The city of Huntington Beach has many surf dudes, but none express themselves as poignantly as Corky. Corky, the surfing columnist who has won more awards than you can shape a board at, says the city’s look has changed. He goes on to add that its soul hasn’t. In honor of the 100th year anniversary of Huntington Beach Corky reflects about Surf City and draws some interesting conclusions, and has some great observations. He began his search in the 60’s, a boom time for surfing in HB, a time that he believes the city grew to become “Surf City”. No, the name is not officially changed to Surf City, but maybe it should. People have a difficult time spelling “Huntington”, and they confuse it with the Huntington Library & Gardens in Pasadena.

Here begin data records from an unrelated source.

(* ===== verification/ProcDestroy.v ===== *)
(** * Destroying a process *)

From S2P Require Import Prelude KHeap Array KWorld PState Files FilesSpec FilesCalls Proc ProcCalls ProcTable ProcInv ProcOps.

(** ** What is left without the process *)

Lemma family_delete m X Y E k A p i l : family m X Y E k A -> A !! p = Some (i, l) -> p <> k ->
  (forall q j lq, A !! q = Some (j, lq) -> q ∉ E -> lives m j -> p ∉ lq) ->
  family m (X ∖ {[p]}) (if decide (p ∈ X) then Y else Y ∪ {[i]}) E k (delete p A).
Proof.
  intros [F0 F1 F2 F3 F4 F5] Hp Hpk Hno. assert (forall q a, A !! q = Some a -> q <> p -> delete p A !! q = Some a) as Hkeep by (intros; by rewrite lookup_delete_ne). constructor.
  - apply lookup_delete_None. by right.
  - intros j r Hj HY. assert (j ∉ Y) as HY' by (destruct (decide (p ∈ X)); set_solver). destruct (F1 j r Hj HY') as [?|(Hu & Hx & lj & Hlj)]; [by left|right].
    assert (r_proc r <> p) as Hne.
    { intros Ep. rewrite Ep in *. rewrite decide_False in HY by done. rewrite Hp in Hlj. injection Hlj as <- <-. set_solver. }
    split_and!; [done|set_solver|]. exists lj. by apply Hkeep.
  - intros q j lq [Hne Hq]%lookup_delete_Some Hx. apply (F2 q j lq Hq). set_solver.
  - destruct F3 as (lk & r & Hk & Hkx & ? & ?). exists lk, r. split_and!; [by apply Hkeep|set_solver|done|done].
  - intros q j lq [Hne Hq]%lookup_delete_Some He Hlv. destruct (F4 q j lq Hq He Hlv) as [Hn Hk]. split; [done|]. intros c Hc. destruct (Hk c Hc) as (? & ? & b & lb & r & Hb & ? & ? & ?).
    split; [done|]. split; [set_solver|]. exists b, lb, r. split_and!; try done. apply Hkeep; [done|]. intros ->. by apply (Hno q j lq).
  - intros q j lq q' j' lq' c [_ Hq]%lookup_delete_Some He Hlv [_ Hq']%lookup_delete_Some. by apply (F5 q j lq q' j' lq' c).
Qed.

United States Surfing Championships was born in 1972 during concerns over the Vietnam War, and surfing was on a national decline, says the spokesperson for California Beaches and surfing lifestyle. Dewey Weber and Hobie, the big surfboard shapers at the time, were slipping in sales to the “underground” brands and the likes of Corky Carroll, himself. Corky observes that the surfing scene in California took a dive off that wave of previous success which peaked in the late 60’s, then nose-dived into the 70s. Hawaii and Australia became the center of focus, and locals were glad to have their surfing spots back without the fanfare of the media, and all the posers coming to town.
Corky dropped out to ski in another state and to improve his musical talent. He couldn’t leave his surfing forever, so he came back and even played the Golden Bear in Huntington Beach. But mostly he sold ads for South County’s Surfer magazine. He also taught tennis, one of his many talents. He managed surf shops such as Windansea and Huntington Surf n Sport and watched the surfing vibe pick back up as Hilton and a huge Hyatt Convention Center were built, and Maxwells was torn down, replaced by Duke’s, where Corky performed as a musician at a tiki bar.
In conclusion, the surf kahuna is glad to see gone what he considered a surf ghetto, and he pays homage to the surf icons and hang-outs of the past, plus the people fondly remembered: David Nuuhiwa, Golden Bear, Lindborg Tennis Club, the Bread Crumb, and still standing–Sugar Shack and Huntington Beach High School. The three-time international and five-time U.S. surfing champion is a cool dude with an HB attitude.